**What you are asked to do**
All of the records must be repeated exactly.

Recorded data
[Start of section]
Definition CheckJWT (o : Options) (k : Keys) (req : Request) : option string :=
  match Header req !! "Authorization" with
  | None => Some "Required authorization token not found"
  | Some _ =>
      match bearer req with
      | None => Some "Authorization header format must be Bearer {token}"
      | Some raw =>
          match jwt_Parse raw (ValidationKeyGetter o k) with
          | (_, Some e) => Some e
          | (None, None) => Some "The token isn't valid"
          | (Some t, None) => if TokenValid t then None else Some "The token isn't valid"
          end
      end
  end.

#[export] Instance lib : JWTLib := {|
  jwt_ParseFromRequest := ParseFromRequest;
  jwtmiddleware_CheckJWT := CheckJWT
|}.

(** A small configuration: keys read from two files, one protected and
    one public endpoint answering POST, and the context [New] builds. *)
Definition pem : list Byte.byte := [Byte.x70; Byte.x65; Byte.x6d].

Definition files : FileSystem :=
  λ path,
    if String.eqb path "keys/app.rsa" then (pem, None)
    else if String.eqb path "keys/app.rsa.pub" then (pem, None)
    else ([], Some "open: no such file or directory").

Definition no_files : FileSystem :=
  λ _, ([], Some "open: no such file or directory").

Definition hello : ContextHandler (Value := unit) :=
  λ _ w _, (w ++ [(StatusOK, "hello")], None).

Definition protected_endpoint : Endpoint (Value := unit) :=
  mkEndpoint false "/account/me" {[ "POST" := hello ]}.

Definition public_endpoint : Endpoint (Value := unit) :=
  mkEndpoint true "/account/reset-password" {[ "POST" := hello ]}.

Definition router0 : Router (Value := unit) := mkRouter "" [].

Definition package0 : Package (Value := unit) :=
  mkPackage (mkKeys [] []) [public_endpoint; protected_endpoint].

Definition ctx0 : Context unit := (New router0 ∅).1.1.

Definition srv0 : Srv (Value := unit) := mkSrv (mkKeys pem pem) ctx0 [] [].

Definition anonymous (method : string) : Request := mkRequest method ∅ "".

Definition with_bearer (method raw : string) : Request :=
  mkRequest method {[ "Authorization" := "Bearer " +:+ raw ]} "".

End JWTDefaults.

(** An in-memory world.

    Modelled from the spec: the user service, the reset-token service, the
    password encoder and the mailer are in files of the repository other
    than the two embedded here.  Section 4.3 of the specification gives
    the token store: [Create] stores a fresh [Active] token stamped with the
    current time under a new key, [GetByKey] is a point lookup that fails
    when no record has the key, [Update] persists the record under its key;
    a store that is unreachable fails its writes.  The user service is a
    lookup by email or by identifier and an update of the record with the
    same identifier. *)
Module Mem.
Import Account.

Record World := mkWorld {
  users : list User;
  tokens : gmap string ResetToken;
  clock : Z;
  issued : nat;
  outbox : list Message;
  users_down : bool;
  tokens_down : bool
}.

Definition GetByEmail (w : World) (email : string) : Result User :=
  match find (λ u, String.eqb (Email u) email) (users w) with
  | Some u => Ok u
  | None => Err "sql: no rows in result set"
  end.

Definition GetById (w : World) (id : Z) : Result User :=
  match find (λ u, Id u =? id) (users w) with
  | Some u => Ok u
  | None => Err "sql: no rows in result set"
  end.

Definition UpdateUser (w : World) (user : User) : World * error :=
  if users_down w then (w, Some "connection refused")
  else
    (mkWorld (map (λ u, if Id u =? Id user then user else u) (users w))
       (tokens w) (clock w) (issued w) (outbox w) (users_down w) (tokens_down w),
     None).

Definition fresh_key (n : nat) : string := "key-" +:+ pretty n.

Definition Create (w : World) (userId : Z) : World * Result ResetToken :=
  if tokens_down w then (w, Err "connection refused")
  else
    let t := mkResetToken userId (fresh_key (issued w)) ResetTokenActive (clock w) in
    (mkWorld (users w) (<[TKey t := t]> (tokens w)) (clock w) (S (issued w))
       (outbox w) (users_down w) (tokens_down w),
     Ok t).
[End of section]
**Solution to the problem**
Definition CheckJWT (o : Options) (k : Keys) (req : Request) : option string :=
  match Header req !! "Authorization" with
  | None => Some "Required authorization token not found"
  | Some _ =>
      match bearer req with
      | None => Some "Authorization header format must be Bearer {token}"
      | Some raw =>
          match jwt_Parse raw (ValidationKeyGetter o k) with
          | (_, Some e) => Some e
          | (None, None) => Some "The token isn't valid"
          | (Some t, None) => if TokenValid t then None else Some "The token isn't valid"
          end
      end
  end.

#[export] Instance lib : JWTLib := {|
  jwt_ParseFromRequest := ParseFromRequest;
  jwtmiddleware_CheckJWT := CheckJWT
|}.

(** A small configuration: keys read from two files, one protected and
    one public endpoint answering POST, and the context [New] builds. *)
Definition pem : list Byte.byte := [Byte.x70; Byte.x65; Byte.x6d].

Definition files : FileSystem :=
  λ path,
    if String.eqb path "keys/app.rsa" then (pem, None)
    else if String.eqb path "keys/app.rsa.pub" then (pem, None)
    else ([], Some "open: no such file or directory").

Definition no_files : FileSystem :=
  λ _, ([], Some "open: no such file or directory").

Definition hello : ContextHandler (Value := unit) :=
  λ _ w _, (w ++ [(StatusOK, "hello")], None).

Definition protected_endpoint : Endpoint (Value := unit) :=
  mkEndpoint false "/account/me" {[ "POST" := hello ]}.

Definition public_endpoint : Endpoint (Value := unit) :=
  mkEndpoint true "/account/reset-password" {[ "POST" := hello ]}.

Definition router0 : Router (Value := unit) := mkRouter "" [].

Definition package0 : Package (Value := unit) :=
  mkPackage (mkKeys [] []) [public_endpoint; protected_endpoint].

Definition ctx0 : Context unit := (New router0 ∅).1.1.

Definition srv0 : Srv (Value := unit) := mkSrv (mkKeys pem pem) ctx0 [] [].

Definition anonymous (method : string) : Request := mkRequest method ∅ "".

Definition with_bearer (method raw : string) : Request :=
  mkRequest method {[ "Authorization" := "Bearer " +:+ raw ]} "".

End JWTDefaults.

(** An in-memory world.

    Modelled from the spec: the user service, the reset-token service, the
    password encoder and the mailer are in files of the repository other
    than the two embedded here.  Section 4.3 of the specification gives
    the token store: [Create] stores a fresh [Active] token stamped with the
    current time under a new key, [GetByKey] is a point lookup that fails
    when no record has the key, [Update] persists the record under its key;
    a store that is unreachable fails its writes.  The user service is a
    lookup by email or by identifier and an update of the record with the
    same identifier. *)
Module Mem.
Import Account.

Record World := mkWorld {
  users : list User;
  tokens : gmap string ResetToken;
  clock : Z;
  issued : nat;
  outbox : list Message;
  users_down : bool;
  tokens_down : bool
}.

Definition GetByEmail (w : World) (email : string) : Result User :=
  match find (λ u, String.eqb (Email u) email) (users w) with
  | Some u => Ok u
  | None => Err "sql: no rows in result set"
  end.

Definition GetById (w : World) (id : Z) : Result User :=
  match find (λ u, Id u =? id) (users w) with
  | Some u => Ok u
  | None => Err "sql: no rows in result set"
  end.

Definition UpdateUser (w : World) (user : User) : World * error :=
  if users_down w then (w, Some "connection refused")
  else
    (mkWorld (map (λ u, if Id u =? Id user then user else u) (users w))
       (tokens w) (clock w) (issued w) (outbox w) (users_down w) (tokens_down w),
     None).

Definition fresh_key (n : nat) : string := "key-" +:+ pretty n.

Definition Create (w : World) (userId : Z) : World * Result ResetToken :=
  if tokens_down w then (w, Err "connection refused")
  else
    let t := mkResetToken userId (fresh_key (issued w)) ResetTokenActive (clock w) in
    (mkWorld (users w) (<[TKey t := t]> (tokens w)) (clock w) (S (issued w))
       (outbox w) (users_down w) (tokens_down w),
     Ok t).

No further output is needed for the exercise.